Kula Shaker - review by : Joe Swarbrick

Glastonbury Festival 1999

By eFestivals Newsroom | Published: Wed 14th Jul 1999

Friday 25th to Sunday 27th June 1999
Worthy Farm, Pilton, nr Glastonbury, Somerset, England
£83
Last updated: Wed 7th Aug 2013

Other Stage, Friday 25th June

So, no-one likes Kula Shaker then? They're naff and tacky and pretty much universally hated? Well where did all these people come from then?

OK, the crowd wasn't as big as REM's (big surprise) but it was one of the largest Other Stage crowds of the day, if not the weekend. And yes, the mystical mumbo jumbo of Kula Shaker's lyrics and idiom may be a bit naff, but it's meant to be funny. Something that everyone crowded round the stage at eleven seemed to realise, unlike countless music journalists.

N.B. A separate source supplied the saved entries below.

(* ===== verification/CString.v ===== *)
(** * C strings

    The part of the C string library the program uses, and the string helpers
    of [src/src/utils.c].  A C string is a Coq [string] without its terminator;
    a [char *] that may be [NULL] is an [option string]. *)
From S2P Require Import Prelude.

(** ** The C library *)

Definition strlen (s : string) : Z := Z.of_nat (String.length s).

Definition NUL : ascii := "000"%char.

(** The character a pointer to the start of [s] reads: the terminator when [s]
    is empty. *)
Definition first_char (s : string) : ascii :=
  match s with EmptyString => NUL | String c _ => c end.

Fixpoint last_char (s : string) : ascii :=
  match s with
  | EmptyString => NUL
  | String c EmptyString => c
  | String _ s' => last_char s'
  end.

(** [str + n], for [n] at most the length. *)
Fixpoint str_drop (n : nat) (s : string) : string :=
  match n, s with
  | O, _ => s
  | S n', String _ s' => str_drop n' s'
  | S _, EmptyString => EmptyString
  end.

Fixpoint str_take (n : nat) (s : string) : string :=
  match n, s with
  | O, _ => EmptyString
  | S n', String c s' => String c (str_take n' s')
  | S _, EmptyString => EmptyString
  end.

(** [!strncmp(s1, s2, n)]. *)
Fixpoint strneq (n : nat) (s1 s2 : string) : bool :=
  match n, s1, s2 with
  | O, _, _ => true
  | S _, EmptyString, EmptyString => true
  | S n', String c1 s1', String c2 s2' => Ascii.eqb c1 c2 && strneq n' s1' s2'
  | _, _, _ => false
  end.

(** [tolower] in the C locale. *)
Definition tolower (c : ascii) : ascii :=
  let n := nat_of_ascii c in
  if (65 <=? n)%nat && (n <=? 90)%nat then ascii_of_nat (n + 32) else c.

Fixpoint str_map (f : ascii -> ascii) (s : string) : string :=
  match s with EmptyString => EmptyString | String c s' => String (f c) (str_map f s') end.

(** [!strcasecmp(s1, s2)]. *)
Definition strcaseeq (s1 s2 : string) : bool :=
  (str_map tolower s1 =? str_map tolower s2)%string.

(** [!strncasecmp(s1, s2, n)]. *)
Definition strncaseeq (n : nat) (s1 s2 : string) : bool :=
  strneq n (str_map tolower s1) (str_map tolower s2).

Fixpoint str_mem (c : ascii) (s : string) : bool :=
  match s with EmptyString => false | String c' s' => Ascii.eqb c c' || str_mem c s' end.

(** [strspn(s, accept)] and [strcspn(s, reject)]. *)
Fixpoint strspn (s accept : string) : nat :=
  match s with
  | EmptyString => 0
  | String c s' => if str_mem c accept then S (strspn s' accept) else 0
  end.

Fixpoint strcspn (s reject : string) : nat :=
  match s with
  | EmptyString => 0
  | String c s' => if str_mem c reject then 0 else S (strcspn s' reject)
  end.

(** [strchr(s, c)] for a non-null [c]: the suffix that starts at the first
    occurrence. *)
Fixpoint strchr (s : string) (c : ascii) : option string :=
  match s with
  | EmptyString => None
  | String c' s' => if Ascii.eqb c' c then Some s else strchr s' c
  end.

(** [strrchr(s, c)]: the offset of the last occurrence, as the string cut there
    ([*p = 0]) and the suffix [p] points to. *)
Fixpoint strrchr (s : string) (c : ascii) : option (string * string) :=
  match s with
  | EmptyString => None
  | String c' s' =>
      match strrchr s' c with
      | Some (a, b) => Some (String c' a, b)
      | None => if Ascii.eqb c' c then Some (EmptyString, s) else None
      end
  end.

(** [strstr(hay, needle)]: the suffix that starts at the first occurrence. *)
Fixpoint strstr (hay needle : string) : option string :=
  if strneq (String.length needle) hay needle then Some hay
  else match hay with
       | EmptyString => None
       | String _ hay' => strstr hay' needle
       end.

Opening with Hey Dude, Mills and co. set the place alight with a ridiculously fun performance, playing all the good tracks from their two albums (although sadly not Grateful When You're Dead or 108 Battles Of The Mind). Kula Shaker just fit right in with the whole Glastonbury Spirit, a bit mystical, a bit stoned, a bit stupid. They just work.

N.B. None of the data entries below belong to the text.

(* ===== verification/Types.v ===== *)
(** * The data the library exchanges with its clients

    The structures of [src/src/nvc.h] and the paths of [src/src/nvc_internal.h]
    and [src/src/common.h].  A pointer to a device is its index. *)
From stdpp Require Import pretty.
From S2P Require Import Prelude CString Effects Logic.

(** ** Device numbers *)

(** [makedev], [major] and [minor] of the C library. *)
Definition makedev (maj min : Z) : Z :=
  Z.lor (Z.lor (Z.shiftl (Z.land maj 4095) 8) (Z.land min 255))
        (Z.lor (Z.shiftl (Z.shiftr min 8) 20) (Z.shiftl (Z.shiftr maj 12) 44)).
Definition minor (dev : Z) : Z :=
  Z.lor (Z.land dev 255) (Z.shiftl (Z.land (Z.shiftr dev 20) (Z.ones 24)) 8).
Definition major (dev : Z) : Z :=
  Z.lor (Z.land (Z.shiftr dev 8) 4095) (Z.shiftl (Z.land (Z.shiftr dev 44) (Z.ones 20)) 12).

(** ** Structures *)

Record nvc_device_node := mkNode { node_path : option string; node_id : Z }.

Record nvc_driver_info := mkDriverInfo {
  nvrm_version : option string;
  cuda_version : option string;
  bins : list string;
  libs : list string;
  libs32 : list string;
  ipcs : list string;
  devs : list nvc_device_node;
  firmwares : list string
}.

(** [parent] is the index of the GPU. *)
Record nvc_mig_device := mkMig {
  parent : nat;
  mig_uuid : string;
  gi : Z;
  ci : Z;
  gi_caps_path : string;
  ci_caps_path : string
}.

Record nvc_device := mkDevice {
  model : option string;
  uuid : string;
  busid : string;
  arch : option string;
  brand : option string;
  node : nvc_device_node;
  mig_capable : bool;
  mig_caps_path : option string;
  mig_devices : list nvc_mig_device
}.

(** [struct nvc_device_info]: the GPUs; their number is the length. *)
Abbreviation nvc_device_info := (list nvc_device).

Record nvc_config := mkConfig {
  cfg_root : string; cfg_ldcache : string; cfg_uid : Z; cfg_gid : Z
}.

Record nvc_container_config := mkCntConfig {
  cc_pid : Z;
  cc_rootfs : string;
  bins_dir : option string;
  libs_dir : option string;
  libs32_dir : option string;
  dris_dir : option string;
  cudart_dir : option string;
  ldconfig : option string
}.

(** One adapter of the WSL driver, with where its files are. *)
Record dxcore_adapter := mkAdapter {
  hAdapter : Z; wddmVersion : Z; pDriverStorePath : string; components : list string
}.
Record dxcore_context := mkDxcore { dx_initialized : bool; adapterList : list dxcore_adapter }.

Record nvc_context := mkContext {
  initialized : bool;
  cfg : nvc_config;
  mnt_ns : Z;
  no_pivot : bool;
  dxcore : dxcore_context
}.

Record nvc_container := mkContainer {
  flags : Z;
  ccfg : nvc_container_config;
  cuid : Z;
  cgid : Z;
  cmnt_ns : string;
  dev_cg_version : Z;
  dev_cg : option string;
  clibs : list string
}.

(** ** Paths and limits *)

Definition NV_DEVICE_MAJOR : Z := 226.
Definition XDX_RENDER_DEVICE_MINOR : Z := 128.
Definition XDX_RENDER_DEVICE_PATH : string := "/dev/dri/renderD128".
Definition MSFT_DXG_DEVICE_PATH : string := "/dev/dxg".
Definition NV_PROC_DRIVER : string := "/proc/driver/nvidia".
Definition NV_CAPS_PROC_DRIVER : string := "/proc/driver/nvidia-caps".
Definition NV_CAPS_DEVICE_DIR : string := "/dev/nvidia-caps".
Definition NV_APP_PROFILE_DIR : string := "/etc/nvidia/nvidia-application-profiles-rc.d".
Definition NV_CAPS_MIG_MINORS_PATH : string := "/proc/driver/nvidia-caps/mig-minors".
Definition XDX_LIB_DRI_X86_DEB : string := "/usr/lib/x86_64-linux-gnu/dri".
Definition XDX_LIB_DRI_ARM_DEB : string := "/usr/lib/aarch64-linux-gnu/dri".
Definition XDX_LIB_DRI_X86_RPM : string := "/usr/lib64/dri".
Definition XDX_VIDEO_LIB_NUM : Z := 4.
Definition LD_CONFIG_DIR : string := "/etc/ld.so.conf.d".
Definition SMI_FRONT_DIR : string := "/usr/lib/python3/dist-packages/xdxsmi".
Definition NV_PROC_DRIVER_CAPS : string := "/proc/driver/nvidia/capabilities".
Definition NV_MIG_CAPS_PATH : string := "/proc/driver/nvidia/capabilities/mig".
Definition NV_MIG_ACCESS_FILE : string := "access".
Definition NV_MIG_CONFIG_FILE : string := "config".
Definition NV_MIG_MONITOR_FILE : string := "monitor".
Definition CUDA_RUNTIME_DIR : string := "/usr/local/cuda".
Definition USR_BIN_DIR : string := "/usr/bin".
Definition USR_LIB_DIR : string := "/usr/lib64".
Definition USR_LIB32_DIR : string := "/usr/lib32".
Definition USR_LIB32_ALT_DIR : string := "/usr/lib".
Definition LDCACHE_PATH : string := "/etc/ld.so.cache".
Definition LDCONFIG_PATH : string := "/sbin/ldconfig".
Definition LDCONFIG_ALT_PATH : string := "/sbin/ldconfig.real".
(** The x86-64 build. *)
Definition XDX_LIB_MULTIARCH_DIR : string := "/opt/xdxgpu/lib/x86_64-linux-gnu".
Definition USR_LIB32_MULTIARCH_DIR : string := "/usr/lib/i386-linux-gnu".

(** [%d] and [%u]. *)
Definition print_Z (z : Z) : string := pretty z.

(** A printed number has no newline. *)
Lemma pretty_N_char_plain n : str_mem "010" (String (pretty_N_char n) "") = false.
Proof. unfold pretty_N_char. destruct n as [|p]; [done|]. do 10 (try destruct p as [p|p|]); done. Qed.

Lemma pretty_N_go_plain n s : str_mem "010" s = false -> str_mem "010" (pretty_N_go n s) = false.
Proof.
  revert s. induction (N.lt_wf_0 n) as [n _ IH]. intros s Hs.
  destruct (decide (0 < n)%N) as [Hn|Hn].
  - rewrite pretty_N_go_step by done. apply IH; [apply N.div_lt; lia|].
    pose proof (pretty_N_char_plain (n `mod` 10)) as Hd. simpl in *. by apply orb_false_iff in Hd as [-> _].
  - replace n with 0%N by lia. by rewrite pretty_N_go_0.
Qed.

Lemma print_Z_plain (z : Z) : str_mem "010" (print_Z z) = false.
Proof.
  assert (forall n : N, str_mem "010" (pretty n) = false) as Hn.
  { intros n. unfold pretty, pretty_N. case_decide; [done|]. by apply pretty_N_go_plain. }
  destruct z; [done|apply (Hn (N.pos p))|apply (Hn (N.pos p))].
Qed.

Definition NV_DEVICE_PATH (minor : Z) : string := "/dev/dri/card" +:+ print_Z minor.
Definition NV_CAPS_DEVICE_PATH (minor : Z) : string := NV_CAPS_DEVICE_DIR +:+ "/nvidia-cap" +:+ print_Z minor.
Definition NV_GPU_CAPS_PATH (gpu : Z) : string := NV_PROC_DRIVER_CAPS +:+ "/gpu" +:+ print_Z gpu.
Definition NV_GPU_MIG_CAPS_PATH (gpu : Z) : string := NV_GPU_CAPS_PATH gpu +:+ "/mig".
Definition NV_GPU_INST_CAPS_PATH (gpu gi : Z) : string := NV_GPU_MIG_CAPS_PATH gpu +:+ "/gi" +:+ print_Z gi.
Definition NV_COMP_INST_CAPS_PATH (gpu gi ci : Z) : string :=
  NV_GPU_INST_CAPS_PATH gpu gi +:+ "/ci" +:+ print_Z ci.

(** What [printf] writes for a string that may be [NULL]. *)
Definition opt_str (o : option string) : string := default "(null)" o.

(** A string that is read: the functions that take paths have no check for
    [NULL]. *)
Definition null_path : stop := Undefined "path: NULL".
Definition path_arg (p : option string) : M string :=
  match p with Some p => ret p | None => halt null_path end.

(** ** Capabilities *)

Definition CAP_CHOWN : Z := 0.
Definition CAP_DAC_OVERRIDE : Z := 1.
Definition CAP_DAC_READ_SEARCH : Z := 2.
Definition CAP_FOWNER : Z := 3.
Definition CAP_KILL : Z := 5.
Definition CAP_SETGID : Z := 6.
Definition CAP_SETUID : Z := 7.
Definition CAP_SETPCAP : Z := 8.
Definition CAP_NET_ADMIN : Z := 12.
Definition CAP_SYS_MODULE : Z := 16.
Definition CAP_SYS_CHROOT : Z := 18.
Definition CAP_SYS_PTRACE : Z := 19.
Definition CAP_SYS_ADMIN : Z := 21.
Definition CAP_MKNOD : Z := 27.

(** The phases of a run, each with the capabilities it makes effective. *)
Inductive phase := NVC_INIT | NVC_INIT_KMODS | NVC_SHUTDOWN | NVC_CONTAINER | NVC_INFO | NVC_MOUNT | NVC_LDCACHE.

Definition pcaps : list Z :=
  [CAP_CHOWN; CAP_DAC_OVERRIDE; CAP_DAC_READ_SEARCH; CAP_FOWNER; CAP_KILL; CAP_MKNOD; CAP_NET_ADMIN;
   CAP_SETGID; CAP_SETPCAP; CAP_SETUID; CAP_SYS_ADMIN; CAP_SYS_CHROOT; CAP_SYS_PTRACE].

Definition ecaps (p : phase) : list Z :=
  match p with
  | NVC_INIT => [CAP_KILL; CAP_SETUID; CAP_SETGID; CAP_SYS_CHROOT]
  | NVC_INIT_KMODS => [CAP_KILL; CAP_SETUID; CAP_SETGID; CAP_SYS_CHROOT; CAP_CHOWN; CAP_FOWNER; CAP_MKNOD; CAP_SETPCAP]
  | NVC_SHUTDOWN => [CAP_KILL]
  | NVC_CONTAINER => [CAP_KILL; CAP_DAC_READ_SEARCH; CAP_SYS_PTRACE]
  | NVC_INFO => [CAP_KILL]
  | NVC_MOUNT => [CAP_KILL; CAP_NET_ADMIN; CAP_SETUID; CAP_SETGID; CAP_SYS_CHROOT; CAP_SYS_ADMIN;
                  CAP_DAC_READ_SEARCH; CAP_SYS_PTRACE; CAP_DAC_OVERRIDE]
  | NVC_LDCACHE => [CAP_KILL; CAP_SETUID; CAP_SETGID; CAP_SYS_CHROOT; CAP_SYS_ADMIN; CAP_DAC_READ_SEARCH;
                    CAP_SYS_PTRACE; CAP_SETPCAP]
  end.

Definition bcaps : list Z := [CAP_DAC_OVERRIDE; CAP_SYS_MODULE].

(** ** Lines of files *)

Fixpoint chunks (fuel n : nat) (s : string) : list string :=
  match fuel, s with
  | S fuel', String _ _ => str_take n s :: chunks fuel' n (str_drop n s)
  | _, _ => []
  end.

(** What a [while (fgets(line, size, fp))] loop reads. *)
Definition fgets_all (size : Z) (f : stream) : list string :=
  mbind (fun l => chunks (String.length l) (Z.to_nat (size - 1)) l) (s_lines f).

Fixpoint span_nonspace (s : string) : string * string :=
  match s with
  | EmptyString => (EmptyString, EmptyString)
  | String c s' => if is_space c then (EmptyString, s)
                   else let '(a, b) := span_nonspace s' in (String c a, b)
  end.

(** [sscanf(line, "gpu%u%s %u", &gpu_minor, dummy, &mig_minor) == 3] *)
Definition scan_mig_line (line : string) : option (Z * Z) :=
  if str_has_prefix line "gpu" then
    match scan_number (str_drop 3 line) with
    | None => None
    | Some (_, _, rest) =>
        match span_nonspace (skip_spaces rest) with
        | (EmptyString, _) => None
        | (_, rest') =>
            match scan_number rest' with
            | None => None
            | Some _ => Some (to_uint32 (fst (strtoumax (str_drop 3 line))),
                              to_uint32 (fst (strtoumax rest')))
            end
        end
    end
  else None.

The undisputed high point was 303, a song about Glastonbury anyway, that really summed up everything about the festival. Then they played Govinda and left, no encore (was this a policy throughout Glasto this year?). A truly hilarious and generally fun set, nothing to reduce me to tears, except perhaps tears of laughter at Crispian singing stuff he obviously has no idea about. And therein lies his genius. Brilliant.